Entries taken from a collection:
══════════════════════════════

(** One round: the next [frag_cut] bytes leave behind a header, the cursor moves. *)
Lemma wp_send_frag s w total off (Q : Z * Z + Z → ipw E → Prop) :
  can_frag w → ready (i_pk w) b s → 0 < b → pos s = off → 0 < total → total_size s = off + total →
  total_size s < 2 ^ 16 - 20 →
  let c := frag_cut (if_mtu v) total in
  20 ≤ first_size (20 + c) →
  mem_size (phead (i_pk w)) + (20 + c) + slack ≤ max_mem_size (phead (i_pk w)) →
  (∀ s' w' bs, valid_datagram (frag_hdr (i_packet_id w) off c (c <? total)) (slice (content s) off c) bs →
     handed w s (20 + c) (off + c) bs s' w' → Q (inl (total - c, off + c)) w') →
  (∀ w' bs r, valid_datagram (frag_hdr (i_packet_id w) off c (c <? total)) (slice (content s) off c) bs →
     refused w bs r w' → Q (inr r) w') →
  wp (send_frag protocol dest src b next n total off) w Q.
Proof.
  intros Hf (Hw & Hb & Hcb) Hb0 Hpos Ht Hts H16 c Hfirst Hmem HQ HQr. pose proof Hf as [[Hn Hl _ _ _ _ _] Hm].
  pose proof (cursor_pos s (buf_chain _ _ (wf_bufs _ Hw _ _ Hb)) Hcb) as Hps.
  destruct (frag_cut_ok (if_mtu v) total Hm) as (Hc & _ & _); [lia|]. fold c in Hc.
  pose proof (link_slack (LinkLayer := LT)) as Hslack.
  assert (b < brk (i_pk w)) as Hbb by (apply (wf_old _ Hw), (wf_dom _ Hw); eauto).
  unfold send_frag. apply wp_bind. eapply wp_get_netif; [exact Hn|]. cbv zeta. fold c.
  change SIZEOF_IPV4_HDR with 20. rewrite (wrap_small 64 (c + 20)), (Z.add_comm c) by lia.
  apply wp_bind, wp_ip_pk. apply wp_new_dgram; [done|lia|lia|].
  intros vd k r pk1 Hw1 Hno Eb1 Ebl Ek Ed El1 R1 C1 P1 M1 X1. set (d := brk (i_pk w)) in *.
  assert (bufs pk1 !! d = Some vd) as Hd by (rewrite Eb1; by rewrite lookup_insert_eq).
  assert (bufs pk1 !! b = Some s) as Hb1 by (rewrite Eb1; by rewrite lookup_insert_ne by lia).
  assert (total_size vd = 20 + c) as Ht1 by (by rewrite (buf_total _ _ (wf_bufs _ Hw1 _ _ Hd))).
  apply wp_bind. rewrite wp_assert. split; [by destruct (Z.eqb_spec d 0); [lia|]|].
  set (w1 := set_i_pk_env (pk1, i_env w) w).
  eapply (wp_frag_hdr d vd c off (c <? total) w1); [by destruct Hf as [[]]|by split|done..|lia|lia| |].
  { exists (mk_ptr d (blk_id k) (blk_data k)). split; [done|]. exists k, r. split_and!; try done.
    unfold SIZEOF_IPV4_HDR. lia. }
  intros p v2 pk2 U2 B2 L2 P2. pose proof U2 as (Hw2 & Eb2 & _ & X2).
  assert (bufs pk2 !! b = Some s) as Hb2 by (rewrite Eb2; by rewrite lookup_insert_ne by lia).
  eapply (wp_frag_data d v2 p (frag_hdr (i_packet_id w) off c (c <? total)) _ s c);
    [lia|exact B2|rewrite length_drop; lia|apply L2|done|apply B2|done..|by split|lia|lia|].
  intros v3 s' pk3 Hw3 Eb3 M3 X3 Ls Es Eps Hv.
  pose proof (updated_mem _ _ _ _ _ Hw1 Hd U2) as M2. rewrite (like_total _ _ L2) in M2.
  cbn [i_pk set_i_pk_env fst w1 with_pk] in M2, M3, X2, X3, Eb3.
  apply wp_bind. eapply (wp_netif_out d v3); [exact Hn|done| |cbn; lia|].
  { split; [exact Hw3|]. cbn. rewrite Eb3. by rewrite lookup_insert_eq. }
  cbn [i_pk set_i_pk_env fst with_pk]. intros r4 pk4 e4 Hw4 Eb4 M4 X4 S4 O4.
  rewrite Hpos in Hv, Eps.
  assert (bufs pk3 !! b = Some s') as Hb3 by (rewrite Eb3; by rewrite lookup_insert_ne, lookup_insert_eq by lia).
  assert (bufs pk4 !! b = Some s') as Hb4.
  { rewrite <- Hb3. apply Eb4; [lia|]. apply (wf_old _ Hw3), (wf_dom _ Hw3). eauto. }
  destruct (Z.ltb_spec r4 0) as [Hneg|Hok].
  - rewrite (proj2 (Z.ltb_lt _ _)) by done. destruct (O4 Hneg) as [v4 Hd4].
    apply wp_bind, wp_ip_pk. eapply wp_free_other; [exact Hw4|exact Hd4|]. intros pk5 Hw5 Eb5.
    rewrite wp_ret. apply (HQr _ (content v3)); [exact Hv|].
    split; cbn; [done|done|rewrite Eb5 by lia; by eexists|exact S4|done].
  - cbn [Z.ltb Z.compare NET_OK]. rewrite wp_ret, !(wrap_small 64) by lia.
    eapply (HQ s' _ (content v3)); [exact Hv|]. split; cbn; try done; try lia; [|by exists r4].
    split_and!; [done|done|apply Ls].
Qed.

══════════════════════════════

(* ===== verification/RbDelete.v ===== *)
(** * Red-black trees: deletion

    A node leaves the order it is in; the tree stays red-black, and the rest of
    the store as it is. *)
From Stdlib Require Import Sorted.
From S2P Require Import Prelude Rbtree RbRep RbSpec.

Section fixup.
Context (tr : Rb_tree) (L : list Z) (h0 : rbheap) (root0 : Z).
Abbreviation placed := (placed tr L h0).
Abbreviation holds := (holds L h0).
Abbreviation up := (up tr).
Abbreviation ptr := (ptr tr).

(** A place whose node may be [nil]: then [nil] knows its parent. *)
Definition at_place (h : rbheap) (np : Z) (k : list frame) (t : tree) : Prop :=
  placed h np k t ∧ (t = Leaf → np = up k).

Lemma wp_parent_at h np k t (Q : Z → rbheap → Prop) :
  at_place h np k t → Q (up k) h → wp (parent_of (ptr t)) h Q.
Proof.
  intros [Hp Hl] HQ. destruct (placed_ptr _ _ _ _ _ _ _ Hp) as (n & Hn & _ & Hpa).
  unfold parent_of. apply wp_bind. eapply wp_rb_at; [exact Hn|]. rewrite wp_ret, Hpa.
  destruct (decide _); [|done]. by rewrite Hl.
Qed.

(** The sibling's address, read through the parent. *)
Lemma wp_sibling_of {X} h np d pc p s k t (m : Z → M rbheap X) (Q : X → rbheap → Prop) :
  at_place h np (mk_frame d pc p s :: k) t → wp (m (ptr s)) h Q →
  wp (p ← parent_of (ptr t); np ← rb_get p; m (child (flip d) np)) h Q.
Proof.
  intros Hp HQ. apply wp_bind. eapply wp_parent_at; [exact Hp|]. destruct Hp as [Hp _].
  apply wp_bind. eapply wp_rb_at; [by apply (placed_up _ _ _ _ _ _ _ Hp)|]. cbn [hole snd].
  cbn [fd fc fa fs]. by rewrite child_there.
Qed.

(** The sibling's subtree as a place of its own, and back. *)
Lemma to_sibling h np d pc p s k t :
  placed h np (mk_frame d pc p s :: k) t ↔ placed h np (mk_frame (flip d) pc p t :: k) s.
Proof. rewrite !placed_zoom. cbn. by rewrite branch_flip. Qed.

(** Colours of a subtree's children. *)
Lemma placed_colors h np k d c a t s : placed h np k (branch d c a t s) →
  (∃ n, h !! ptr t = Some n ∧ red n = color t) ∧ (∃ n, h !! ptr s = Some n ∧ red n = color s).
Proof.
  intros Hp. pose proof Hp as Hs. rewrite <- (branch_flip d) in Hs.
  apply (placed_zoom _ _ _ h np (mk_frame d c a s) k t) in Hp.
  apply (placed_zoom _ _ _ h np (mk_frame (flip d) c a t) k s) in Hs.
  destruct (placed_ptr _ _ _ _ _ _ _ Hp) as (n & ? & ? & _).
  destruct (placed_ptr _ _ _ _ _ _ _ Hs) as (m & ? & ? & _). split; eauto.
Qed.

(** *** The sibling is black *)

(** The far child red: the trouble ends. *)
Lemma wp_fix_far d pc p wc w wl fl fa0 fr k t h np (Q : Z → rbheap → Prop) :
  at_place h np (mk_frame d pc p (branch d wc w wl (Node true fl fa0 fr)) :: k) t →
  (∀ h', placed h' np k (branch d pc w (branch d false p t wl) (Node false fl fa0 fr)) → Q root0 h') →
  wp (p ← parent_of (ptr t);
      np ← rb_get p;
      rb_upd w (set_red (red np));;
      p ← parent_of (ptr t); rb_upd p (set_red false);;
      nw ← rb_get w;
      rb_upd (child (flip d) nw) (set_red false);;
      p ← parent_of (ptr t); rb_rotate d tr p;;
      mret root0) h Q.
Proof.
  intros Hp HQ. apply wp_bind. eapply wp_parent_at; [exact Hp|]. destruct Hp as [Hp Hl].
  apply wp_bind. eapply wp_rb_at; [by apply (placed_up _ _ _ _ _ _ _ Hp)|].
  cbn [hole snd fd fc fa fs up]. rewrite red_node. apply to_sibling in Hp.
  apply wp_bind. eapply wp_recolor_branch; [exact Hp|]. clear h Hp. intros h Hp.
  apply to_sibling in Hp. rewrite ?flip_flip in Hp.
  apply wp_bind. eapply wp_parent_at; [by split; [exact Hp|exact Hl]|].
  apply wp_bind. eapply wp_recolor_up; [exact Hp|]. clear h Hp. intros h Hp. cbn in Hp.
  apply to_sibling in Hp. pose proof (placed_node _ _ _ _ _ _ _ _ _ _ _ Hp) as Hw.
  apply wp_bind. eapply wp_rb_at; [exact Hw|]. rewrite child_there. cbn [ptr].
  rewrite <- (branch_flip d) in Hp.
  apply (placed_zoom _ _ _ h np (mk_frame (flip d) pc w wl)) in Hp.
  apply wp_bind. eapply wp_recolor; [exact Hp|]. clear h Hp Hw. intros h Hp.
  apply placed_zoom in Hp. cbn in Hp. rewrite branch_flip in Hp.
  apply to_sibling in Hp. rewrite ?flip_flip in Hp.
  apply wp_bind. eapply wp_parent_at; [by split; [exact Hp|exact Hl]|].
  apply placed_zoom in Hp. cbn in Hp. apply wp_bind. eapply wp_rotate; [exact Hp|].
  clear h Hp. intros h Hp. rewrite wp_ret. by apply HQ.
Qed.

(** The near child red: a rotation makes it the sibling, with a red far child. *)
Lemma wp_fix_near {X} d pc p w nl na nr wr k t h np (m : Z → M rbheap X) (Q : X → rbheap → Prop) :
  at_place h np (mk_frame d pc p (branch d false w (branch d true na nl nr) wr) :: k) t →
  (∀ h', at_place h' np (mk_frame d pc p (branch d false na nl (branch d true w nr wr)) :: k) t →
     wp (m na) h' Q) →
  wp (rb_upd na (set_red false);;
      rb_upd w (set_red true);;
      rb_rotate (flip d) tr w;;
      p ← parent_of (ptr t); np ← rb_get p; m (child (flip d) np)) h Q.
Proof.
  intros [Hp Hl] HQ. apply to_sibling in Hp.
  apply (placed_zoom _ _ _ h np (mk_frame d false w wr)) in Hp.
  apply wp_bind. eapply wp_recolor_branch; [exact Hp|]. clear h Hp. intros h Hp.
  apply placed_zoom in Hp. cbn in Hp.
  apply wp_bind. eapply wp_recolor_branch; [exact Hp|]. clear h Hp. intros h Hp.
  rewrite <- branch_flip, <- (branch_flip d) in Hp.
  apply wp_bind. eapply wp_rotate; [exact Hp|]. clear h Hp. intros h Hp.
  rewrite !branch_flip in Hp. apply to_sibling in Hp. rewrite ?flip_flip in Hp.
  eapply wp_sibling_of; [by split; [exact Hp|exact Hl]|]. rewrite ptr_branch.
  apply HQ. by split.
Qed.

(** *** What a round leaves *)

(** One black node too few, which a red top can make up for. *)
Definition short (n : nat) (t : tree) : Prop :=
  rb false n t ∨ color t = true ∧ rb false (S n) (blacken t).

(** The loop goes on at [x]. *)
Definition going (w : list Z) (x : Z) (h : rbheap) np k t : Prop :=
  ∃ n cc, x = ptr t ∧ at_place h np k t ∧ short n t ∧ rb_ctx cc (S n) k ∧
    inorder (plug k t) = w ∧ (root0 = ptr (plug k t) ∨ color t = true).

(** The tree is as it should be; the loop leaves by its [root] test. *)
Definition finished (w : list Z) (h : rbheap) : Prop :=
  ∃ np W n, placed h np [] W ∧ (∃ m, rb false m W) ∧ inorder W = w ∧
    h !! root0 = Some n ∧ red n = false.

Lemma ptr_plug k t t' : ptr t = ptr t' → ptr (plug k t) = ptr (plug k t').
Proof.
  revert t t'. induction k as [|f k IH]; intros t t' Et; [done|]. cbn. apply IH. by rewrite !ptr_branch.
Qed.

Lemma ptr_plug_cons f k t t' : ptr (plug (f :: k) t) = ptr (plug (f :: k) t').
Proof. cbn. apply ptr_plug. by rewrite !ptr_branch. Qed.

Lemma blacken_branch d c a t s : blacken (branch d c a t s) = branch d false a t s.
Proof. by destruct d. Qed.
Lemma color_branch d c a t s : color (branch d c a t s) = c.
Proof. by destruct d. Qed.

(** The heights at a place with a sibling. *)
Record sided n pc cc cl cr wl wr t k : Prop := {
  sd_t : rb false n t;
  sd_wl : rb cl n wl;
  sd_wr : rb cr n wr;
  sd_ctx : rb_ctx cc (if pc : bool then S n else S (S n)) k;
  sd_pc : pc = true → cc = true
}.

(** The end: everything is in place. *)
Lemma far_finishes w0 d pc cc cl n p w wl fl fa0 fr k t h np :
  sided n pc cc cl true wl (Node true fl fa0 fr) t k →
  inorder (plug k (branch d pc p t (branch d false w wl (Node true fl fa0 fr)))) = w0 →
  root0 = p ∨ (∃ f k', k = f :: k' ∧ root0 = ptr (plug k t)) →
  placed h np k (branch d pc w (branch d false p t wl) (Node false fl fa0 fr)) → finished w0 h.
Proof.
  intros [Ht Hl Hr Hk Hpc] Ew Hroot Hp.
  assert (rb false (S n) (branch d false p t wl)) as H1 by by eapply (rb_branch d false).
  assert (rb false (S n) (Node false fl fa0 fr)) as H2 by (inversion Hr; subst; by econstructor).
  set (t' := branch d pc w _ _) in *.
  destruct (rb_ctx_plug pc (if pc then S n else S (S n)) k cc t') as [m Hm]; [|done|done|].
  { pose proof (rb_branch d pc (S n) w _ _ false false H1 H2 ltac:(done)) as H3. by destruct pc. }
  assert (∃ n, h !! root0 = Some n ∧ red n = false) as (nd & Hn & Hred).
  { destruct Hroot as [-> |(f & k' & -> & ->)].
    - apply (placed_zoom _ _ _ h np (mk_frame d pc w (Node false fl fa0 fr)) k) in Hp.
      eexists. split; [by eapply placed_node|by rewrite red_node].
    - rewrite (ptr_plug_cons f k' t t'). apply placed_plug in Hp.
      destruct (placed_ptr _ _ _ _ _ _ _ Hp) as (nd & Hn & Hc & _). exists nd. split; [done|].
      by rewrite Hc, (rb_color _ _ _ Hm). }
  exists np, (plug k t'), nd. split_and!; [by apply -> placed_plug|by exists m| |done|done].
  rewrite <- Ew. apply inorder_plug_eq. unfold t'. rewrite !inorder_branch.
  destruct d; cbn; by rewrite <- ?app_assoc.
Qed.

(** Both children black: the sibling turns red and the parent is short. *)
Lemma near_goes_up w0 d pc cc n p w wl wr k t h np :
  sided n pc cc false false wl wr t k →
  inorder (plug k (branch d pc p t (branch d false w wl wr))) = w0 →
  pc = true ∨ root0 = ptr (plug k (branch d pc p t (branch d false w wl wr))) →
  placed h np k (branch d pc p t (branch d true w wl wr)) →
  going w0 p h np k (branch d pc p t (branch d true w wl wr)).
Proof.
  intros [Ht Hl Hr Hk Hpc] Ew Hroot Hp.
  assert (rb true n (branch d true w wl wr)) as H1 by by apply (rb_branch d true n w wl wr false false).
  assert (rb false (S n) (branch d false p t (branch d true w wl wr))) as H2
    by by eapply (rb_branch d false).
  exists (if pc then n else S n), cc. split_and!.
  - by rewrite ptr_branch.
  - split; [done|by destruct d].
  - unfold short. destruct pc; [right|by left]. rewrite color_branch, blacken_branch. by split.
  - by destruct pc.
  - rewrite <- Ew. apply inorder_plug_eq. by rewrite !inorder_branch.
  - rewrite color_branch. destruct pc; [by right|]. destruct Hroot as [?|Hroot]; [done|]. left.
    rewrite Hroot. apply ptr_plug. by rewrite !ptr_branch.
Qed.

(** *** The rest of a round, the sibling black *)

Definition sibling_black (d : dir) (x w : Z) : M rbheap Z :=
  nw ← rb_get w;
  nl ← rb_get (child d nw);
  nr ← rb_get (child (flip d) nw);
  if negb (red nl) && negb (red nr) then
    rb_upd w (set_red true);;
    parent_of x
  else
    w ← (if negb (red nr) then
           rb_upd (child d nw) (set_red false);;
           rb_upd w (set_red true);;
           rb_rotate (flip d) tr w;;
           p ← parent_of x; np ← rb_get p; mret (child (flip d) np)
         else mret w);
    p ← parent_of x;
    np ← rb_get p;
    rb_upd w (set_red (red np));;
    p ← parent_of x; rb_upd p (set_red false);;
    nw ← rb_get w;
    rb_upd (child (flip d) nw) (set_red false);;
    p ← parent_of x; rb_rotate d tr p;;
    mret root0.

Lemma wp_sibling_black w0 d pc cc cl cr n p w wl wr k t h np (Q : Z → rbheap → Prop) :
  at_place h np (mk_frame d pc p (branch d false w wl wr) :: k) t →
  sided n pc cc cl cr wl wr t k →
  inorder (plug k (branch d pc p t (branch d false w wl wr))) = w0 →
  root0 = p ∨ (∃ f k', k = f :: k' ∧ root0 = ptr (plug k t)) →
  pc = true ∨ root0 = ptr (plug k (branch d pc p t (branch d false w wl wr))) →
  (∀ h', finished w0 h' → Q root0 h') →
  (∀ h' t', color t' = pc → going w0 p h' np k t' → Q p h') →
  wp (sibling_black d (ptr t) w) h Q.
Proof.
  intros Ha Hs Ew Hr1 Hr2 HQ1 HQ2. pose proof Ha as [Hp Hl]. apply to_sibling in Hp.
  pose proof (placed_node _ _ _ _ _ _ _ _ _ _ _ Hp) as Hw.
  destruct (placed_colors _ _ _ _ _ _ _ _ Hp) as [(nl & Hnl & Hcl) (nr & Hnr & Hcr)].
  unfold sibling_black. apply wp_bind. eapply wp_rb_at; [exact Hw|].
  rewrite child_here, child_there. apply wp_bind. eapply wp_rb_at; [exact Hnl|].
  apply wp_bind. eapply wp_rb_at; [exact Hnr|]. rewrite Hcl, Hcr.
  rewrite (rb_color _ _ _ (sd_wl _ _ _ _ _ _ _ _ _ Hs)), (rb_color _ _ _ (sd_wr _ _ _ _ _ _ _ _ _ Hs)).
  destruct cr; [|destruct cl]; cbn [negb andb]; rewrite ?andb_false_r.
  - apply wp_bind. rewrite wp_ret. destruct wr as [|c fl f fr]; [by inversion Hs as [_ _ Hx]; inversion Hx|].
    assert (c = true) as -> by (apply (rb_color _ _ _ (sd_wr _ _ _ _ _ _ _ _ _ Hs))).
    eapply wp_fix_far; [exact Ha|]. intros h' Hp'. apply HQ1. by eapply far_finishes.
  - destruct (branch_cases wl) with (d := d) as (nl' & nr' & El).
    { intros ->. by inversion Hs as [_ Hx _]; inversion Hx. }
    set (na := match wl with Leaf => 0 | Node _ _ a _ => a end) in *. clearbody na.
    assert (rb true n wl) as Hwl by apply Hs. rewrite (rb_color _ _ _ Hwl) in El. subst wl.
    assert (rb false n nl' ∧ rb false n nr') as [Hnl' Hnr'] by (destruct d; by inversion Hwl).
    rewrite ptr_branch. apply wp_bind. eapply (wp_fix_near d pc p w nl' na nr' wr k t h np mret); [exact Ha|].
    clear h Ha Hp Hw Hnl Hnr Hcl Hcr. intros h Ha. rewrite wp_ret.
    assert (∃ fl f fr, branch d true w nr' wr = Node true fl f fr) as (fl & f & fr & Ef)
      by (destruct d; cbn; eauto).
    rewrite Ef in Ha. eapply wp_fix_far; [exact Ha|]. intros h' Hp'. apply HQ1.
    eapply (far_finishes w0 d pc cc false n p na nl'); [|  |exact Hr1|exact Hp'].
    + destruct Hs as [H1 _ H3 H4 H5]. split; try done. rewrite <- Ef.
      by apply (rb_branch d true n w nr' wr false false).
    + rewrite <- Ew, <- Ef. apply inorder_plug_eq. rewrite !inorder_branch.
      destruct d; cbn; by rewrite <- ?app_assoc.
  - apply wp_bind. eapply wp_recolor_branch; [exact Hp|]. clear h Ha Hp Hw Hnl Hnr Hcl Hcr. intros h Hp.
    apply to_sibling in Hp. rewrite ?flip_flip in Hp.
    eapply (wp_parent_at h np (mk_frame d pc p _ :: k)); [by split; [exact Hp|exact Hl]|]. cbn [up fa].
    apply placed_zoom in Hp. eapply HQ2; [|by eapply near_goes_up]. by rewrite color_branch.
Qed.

══════════════════════════════

### Brief:
Every line above holding the string "subst" should be listed.

### Result:
  assert (rb false (S n) (Node false fl fa0 fr)) as H2 by (inversion Hr; subst; by econstructor).
    assert (rb true n wl) as Hwl by apply Hs. rewrite (rb_color _ _ _ Hwl) in El. subst wl.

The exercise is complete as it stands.